What you are asked to do: Scan the listing below. Copy each line that contains "fmap".

*** Begin section ***

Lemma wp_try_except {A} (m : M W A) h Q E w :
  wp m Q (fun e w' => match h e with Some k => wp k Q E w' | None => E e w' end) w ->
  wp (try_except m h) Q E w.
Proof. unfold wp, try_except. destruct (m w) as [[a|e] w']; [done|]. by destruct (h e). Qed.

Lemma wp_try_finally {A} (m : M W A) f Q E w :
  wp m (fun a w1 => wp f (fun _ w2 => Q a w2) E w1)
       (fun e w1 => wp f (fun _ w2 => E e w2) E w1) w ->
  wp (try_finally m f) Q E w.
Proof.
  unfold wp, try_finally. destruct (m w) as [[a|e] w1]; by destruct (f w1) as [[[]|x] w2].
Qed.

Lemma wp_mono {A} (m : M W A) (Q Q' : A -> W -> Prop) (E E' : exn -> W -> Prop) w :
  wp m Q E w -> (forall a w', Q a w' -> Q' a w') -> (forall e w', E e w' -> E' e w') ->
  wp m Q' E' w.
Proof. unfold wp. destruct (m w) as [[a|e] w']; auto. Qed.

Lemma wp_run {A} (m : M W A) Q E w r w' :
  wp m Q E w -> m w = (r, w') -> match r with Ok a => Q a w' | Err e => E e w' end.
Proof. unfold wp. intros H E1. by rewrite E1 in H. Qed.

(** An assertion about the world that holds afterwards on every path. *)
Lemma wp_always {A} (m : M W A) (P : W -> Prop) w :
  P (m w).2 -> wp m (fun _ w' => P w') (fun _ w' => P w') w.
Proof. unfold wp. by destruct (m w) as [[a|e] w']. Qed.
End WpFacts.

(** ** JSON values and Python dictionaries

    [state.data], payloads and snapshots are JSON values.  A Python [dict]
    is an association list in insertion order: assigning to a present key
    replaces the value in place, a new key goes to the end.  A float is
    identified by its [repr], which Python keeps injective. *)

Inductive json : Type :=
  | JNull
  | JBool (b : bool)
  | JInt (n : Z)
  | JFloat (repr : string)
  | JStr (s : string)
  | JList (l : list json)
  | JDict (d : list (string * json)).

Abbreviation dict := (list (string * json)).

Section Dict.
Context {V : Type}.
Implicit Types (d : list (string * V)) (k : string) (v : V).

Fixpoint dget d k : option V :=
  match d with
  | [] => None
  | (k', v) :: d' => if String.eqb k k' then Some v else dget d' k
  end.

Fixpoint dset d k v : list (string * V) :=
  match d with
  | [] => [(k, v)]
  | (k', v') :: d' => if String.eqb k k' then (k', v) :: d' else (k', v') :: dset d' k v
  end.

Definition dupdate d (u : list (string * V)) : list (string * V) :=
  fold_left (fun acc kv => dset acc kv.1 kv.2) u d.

*** End section ***
*** Begin section ***

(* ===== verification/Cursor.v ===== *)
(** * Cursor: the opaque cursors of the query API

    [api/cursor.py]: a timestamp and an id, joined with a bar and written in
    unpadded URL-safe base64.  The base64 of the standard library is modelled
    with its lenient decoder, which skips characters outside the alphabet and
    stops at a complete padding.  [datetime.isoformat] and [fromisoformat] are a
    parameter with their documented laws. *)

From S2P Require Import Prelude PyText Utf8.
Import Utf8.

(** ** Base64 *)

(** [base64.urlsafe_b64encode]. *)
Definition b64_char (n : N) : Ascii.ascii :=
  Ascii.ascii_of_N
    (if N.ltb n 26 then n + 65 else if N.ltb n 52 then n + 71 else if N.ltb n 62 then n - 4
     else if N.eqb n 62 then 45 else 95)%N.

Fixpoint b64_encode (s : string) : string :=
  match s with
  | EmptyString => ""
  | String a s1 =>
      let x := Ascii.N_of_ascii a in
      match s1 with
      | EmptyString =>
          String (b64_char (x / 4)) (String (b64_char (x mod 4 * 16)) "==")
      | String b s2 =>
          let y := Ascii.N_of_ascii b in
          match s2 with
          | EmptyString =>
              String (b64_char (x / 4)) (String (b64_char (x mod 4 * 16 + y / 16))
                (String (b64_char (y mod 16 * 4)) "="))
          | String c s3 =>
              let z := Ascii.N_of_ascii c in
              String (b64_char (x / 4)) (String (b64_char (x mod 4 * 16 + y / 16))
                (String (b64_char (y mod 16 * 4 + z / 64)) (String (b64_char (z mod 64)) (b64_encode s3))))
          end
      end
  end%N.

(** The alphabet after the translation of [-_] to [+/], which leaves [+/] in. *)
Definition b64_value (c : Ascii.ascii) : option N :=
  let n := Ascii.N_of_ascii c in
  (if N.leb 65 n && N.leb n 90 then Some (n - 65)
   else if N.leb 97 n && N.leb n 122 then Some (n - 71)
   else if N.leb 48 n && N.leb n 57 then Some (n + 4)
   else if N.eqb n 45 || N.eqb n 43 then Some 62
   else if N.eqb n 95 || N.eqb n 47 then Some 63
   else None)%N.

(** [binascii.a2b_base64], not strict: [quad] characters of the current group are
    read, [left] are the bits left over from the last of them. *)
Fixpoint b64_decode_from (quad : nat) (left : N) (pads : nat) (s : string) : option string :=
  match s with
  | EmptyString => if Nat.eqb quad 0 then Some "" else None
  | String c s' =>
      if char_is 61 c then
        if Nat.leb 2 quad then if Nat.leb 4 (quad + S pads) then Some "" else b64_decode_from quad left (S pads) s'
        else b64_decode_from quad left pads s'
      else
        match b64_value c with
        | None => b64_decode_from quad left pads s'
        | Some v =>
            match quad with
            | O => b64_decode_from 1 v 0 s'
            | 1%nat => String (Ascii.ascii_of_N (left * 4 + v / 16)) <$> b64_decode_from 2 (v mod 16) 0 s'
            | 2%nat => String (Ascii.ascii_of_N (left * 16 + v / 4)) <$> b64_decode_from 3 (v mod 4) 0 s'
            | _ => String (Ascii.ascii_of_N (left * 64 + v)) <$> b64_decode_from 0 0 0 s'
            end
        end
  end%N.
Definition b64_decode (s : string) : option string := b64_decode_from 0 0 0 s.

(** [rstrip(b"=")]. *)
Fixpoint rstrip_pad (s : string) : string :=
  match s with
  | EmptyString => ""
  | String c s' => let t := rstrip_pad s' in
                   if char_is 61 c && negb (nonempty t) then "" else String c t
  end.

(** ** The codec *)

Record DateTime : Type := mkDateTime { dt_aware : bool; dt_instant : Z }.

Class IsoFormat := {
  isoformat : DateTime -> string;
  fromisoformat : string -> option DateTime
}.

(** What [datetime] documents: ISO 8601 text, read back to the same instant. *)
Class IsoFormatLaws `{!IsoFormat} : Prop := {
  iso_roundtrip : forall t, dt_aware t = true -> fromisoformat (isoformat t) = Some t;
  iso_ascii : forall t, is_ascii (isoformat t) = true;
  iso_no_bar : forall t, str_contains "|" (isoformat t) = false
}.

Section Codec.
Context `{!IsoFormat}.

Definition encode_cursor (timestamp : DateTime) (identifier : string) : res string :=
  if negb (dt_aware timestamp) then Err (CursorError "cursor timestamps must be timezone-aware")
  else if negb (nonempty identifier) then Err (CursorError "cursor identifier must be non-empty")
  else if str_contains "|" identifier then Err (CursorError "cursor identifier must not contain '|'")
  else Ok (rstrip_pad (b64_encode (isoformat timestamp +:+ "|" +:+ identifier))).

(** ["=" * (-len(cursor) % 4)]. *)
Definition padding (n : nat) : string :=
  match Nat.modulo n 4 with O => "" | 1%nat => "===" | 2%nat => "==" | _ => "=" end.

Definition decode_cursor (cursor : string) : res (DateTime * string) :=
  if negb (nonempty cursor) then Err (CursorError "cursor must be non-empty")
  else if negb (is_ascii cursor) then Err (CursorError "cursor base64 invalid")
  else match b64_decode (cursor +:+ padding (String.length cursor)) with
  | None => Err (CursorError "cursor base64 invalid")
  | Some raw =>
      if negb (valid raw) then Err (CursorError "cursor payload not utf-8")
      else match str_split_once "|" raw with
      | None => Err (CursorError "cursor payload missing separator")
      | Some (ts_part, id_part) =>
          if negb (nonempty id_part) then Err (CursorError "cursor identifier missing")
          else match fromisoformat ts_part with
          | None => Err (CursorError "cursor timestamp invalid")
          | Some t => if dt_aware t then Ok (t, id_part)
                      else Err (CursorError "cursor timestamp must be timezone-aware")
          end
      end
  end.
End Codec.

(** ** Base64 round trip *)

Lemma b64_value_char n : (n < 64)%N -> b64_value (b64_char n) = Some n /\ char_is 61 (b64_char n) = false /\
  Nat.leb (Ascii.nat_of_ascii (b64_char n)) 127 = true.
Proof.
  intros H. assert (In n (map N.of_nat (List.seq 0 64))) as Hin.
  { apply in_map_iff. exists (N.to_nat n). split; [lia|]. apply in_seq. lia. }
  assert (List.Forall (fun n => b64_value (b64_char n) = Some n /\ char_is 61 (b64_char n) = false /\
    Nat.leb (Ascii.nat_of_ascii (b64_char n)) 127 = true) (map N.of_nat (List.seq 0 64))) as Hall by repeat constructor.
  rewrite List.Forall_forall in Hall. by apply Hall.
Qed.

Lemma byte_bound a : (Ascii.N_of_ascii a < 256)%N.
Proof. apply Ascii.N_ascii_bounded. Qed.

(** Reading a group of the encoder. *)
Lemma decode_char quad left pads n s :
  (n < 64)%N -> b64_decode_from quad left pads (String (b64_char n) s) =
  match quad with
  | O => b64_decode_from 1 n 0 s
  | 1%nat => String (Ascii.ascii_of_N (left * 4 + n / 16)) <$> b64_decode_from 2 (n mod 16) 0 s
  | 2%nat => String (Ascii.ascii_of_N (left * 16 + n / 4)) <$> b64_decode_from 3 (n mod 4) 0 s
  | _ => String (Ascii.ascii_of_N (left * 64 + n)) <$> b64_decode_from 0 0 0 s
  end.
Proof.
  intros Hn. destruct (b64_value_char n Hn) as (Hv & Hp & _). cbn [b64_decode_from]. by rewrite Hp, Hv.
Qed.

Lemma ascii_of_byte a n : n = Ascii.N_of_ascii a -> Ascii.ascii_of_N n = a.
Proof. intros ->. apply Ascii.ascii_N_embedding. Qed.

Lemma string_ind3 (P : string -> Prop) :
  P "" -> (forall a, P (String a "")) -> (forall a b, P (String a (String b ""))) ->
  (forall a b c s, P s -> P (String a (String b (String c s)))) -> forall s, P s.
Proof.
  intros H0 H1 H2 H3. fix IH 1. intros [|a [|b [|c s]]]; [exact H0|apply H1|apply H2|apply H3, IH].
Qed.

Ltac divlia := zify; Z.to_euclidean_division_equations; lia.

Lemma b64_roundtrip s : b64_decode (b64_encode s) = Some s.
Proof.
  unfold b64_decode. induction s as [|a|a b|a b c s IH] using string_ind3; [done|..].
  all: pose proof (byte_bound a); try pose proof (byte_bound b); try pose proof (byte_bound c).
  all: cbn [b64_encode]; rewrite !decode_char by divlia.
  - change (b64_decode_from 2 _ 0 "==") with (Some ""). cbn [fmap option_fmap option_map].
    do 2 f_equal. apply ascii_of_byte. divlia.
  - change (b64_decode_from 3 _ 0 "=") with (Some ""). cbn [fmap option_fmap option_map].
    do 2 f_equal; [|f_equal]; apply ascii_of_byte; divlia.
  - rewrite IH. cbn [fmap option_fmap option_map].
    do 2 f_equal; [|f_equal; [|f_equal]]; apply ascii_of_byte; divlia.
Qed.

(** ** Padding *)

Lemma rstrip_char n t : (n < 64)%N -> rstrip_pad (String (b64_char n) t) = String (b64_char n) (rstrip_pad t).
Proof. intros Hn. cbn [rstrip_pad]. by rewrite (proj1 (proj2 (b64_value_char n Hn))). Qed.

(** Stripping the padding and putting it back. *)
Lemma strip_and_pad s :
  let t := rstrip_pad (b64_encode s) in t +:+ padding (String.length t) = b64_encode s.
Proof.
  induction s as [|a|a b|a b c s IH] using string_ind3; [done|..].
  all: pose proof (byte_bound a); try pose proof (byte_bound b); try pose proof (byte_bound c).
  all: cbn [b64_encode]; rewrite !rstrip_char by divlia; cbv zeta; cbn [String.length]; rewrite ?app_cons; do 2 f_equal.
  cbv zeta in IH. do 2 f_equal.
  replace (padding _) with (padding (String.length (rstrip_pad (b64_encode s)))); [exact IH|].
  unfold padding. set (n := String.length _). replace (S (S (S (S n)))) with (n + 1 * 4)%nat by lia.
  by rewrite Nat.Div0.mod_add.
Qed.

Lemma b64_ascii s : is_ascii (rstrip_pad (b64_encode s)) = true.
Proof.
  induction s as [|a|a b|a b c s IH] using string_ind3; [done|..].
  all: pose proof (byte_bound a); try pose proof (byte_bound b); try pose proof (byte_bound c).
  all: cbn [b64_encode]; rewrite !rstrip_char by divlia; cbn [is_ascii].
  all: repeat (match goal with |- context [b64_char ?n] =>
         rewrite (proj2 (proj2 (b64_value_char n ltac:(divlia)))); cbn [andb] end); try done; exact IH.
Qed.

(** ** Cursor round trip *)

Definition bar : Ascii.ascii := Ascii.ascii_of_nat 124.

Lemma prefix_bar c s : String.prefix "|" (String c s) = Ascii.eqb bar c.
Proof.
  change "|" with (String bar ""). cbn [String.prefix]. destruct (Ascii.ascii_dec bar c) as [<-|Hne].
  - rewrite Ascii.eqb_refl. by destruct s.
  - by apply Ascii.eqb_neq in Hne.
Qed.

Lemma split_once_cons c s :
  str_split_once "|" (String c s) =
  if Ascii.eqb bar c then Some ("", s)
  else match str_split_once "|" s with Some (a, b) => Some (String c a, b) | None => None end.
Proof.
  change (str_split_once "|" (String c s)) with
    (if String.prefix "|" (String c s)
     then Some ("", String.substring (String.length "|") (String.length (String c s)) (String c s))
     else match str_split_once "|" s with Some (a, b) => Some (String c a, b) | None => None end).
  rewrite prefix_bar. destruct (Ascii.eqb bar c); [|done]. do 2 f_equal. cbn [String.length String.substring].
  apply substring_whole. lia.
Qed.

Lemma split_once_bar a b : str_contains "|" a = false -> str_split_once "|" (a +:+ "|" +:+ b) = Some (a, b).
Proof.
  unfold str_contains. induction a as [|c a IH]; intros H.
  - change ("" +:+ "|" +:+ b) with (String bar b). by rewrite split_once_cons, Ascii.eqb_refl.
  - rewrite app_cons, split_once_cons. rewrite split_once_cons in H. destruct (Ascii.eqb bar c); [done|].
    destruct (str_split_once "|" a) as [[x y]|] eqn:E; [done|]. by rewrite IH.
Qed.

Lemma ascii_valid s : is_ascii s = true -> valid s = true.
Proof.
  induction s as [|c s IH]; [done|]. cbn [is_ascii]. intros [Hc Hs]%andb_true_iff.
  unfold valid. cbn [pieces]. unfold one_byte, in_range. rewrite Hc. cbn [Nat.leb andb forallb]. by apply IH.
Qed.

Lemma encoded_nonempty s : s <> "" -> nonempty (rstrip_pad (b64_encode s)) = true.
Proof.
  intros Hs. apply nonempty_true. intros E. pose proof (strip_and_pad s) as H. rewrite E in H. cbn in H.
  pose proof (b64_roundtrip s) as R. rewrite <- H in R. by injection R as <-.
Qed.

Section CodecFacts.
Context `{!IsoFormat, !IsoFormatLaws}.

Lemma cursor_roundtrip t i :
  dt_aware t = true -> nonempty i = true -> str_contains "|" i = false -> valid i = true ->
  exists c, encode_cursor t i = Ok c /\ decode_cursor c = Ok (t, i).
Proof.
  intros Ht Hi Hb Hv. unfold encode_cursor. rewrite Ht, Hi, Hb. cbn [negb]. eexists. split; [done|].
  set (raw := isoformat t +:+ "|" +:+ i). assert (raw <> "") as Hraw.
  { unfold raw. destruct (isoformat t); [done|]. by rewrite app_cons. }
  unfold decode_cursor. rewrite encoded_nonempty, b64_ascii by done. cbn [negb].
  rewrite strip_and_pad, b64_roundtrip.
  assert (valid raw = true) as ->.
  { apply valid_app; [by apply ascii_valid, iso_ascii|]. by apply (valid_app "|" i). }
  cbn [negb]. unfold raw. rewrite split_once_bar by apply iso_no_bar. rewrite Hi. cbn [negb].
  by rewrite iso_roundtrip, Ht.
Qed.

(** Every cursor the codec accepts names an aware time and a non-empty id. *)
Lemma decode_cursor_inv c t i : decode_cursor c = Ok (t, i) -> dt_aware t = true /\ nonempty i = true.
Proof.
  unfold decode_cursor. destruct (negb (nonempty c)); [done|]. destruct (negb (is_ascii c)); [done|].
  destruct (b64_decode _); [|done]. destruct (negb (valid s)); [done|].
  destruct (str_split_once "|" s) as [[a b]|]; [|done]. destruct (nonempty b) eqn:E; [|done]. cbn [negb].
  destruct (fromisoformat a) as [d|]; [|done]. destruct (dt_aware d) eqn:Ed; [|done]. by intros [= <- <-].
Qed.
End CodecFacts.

*** End section ***

The completed task:
  - change (b64_decode_from 2 _ 0 "==") with (Some ""). cbn [fmap option_fmap option_map].
  - change (b64_decode_from 3 _ 0 "=") with (Some ""). cbn [fmap option_fmap option_map].
  - rewrite IH. cbn [fmap option_fmap option_map].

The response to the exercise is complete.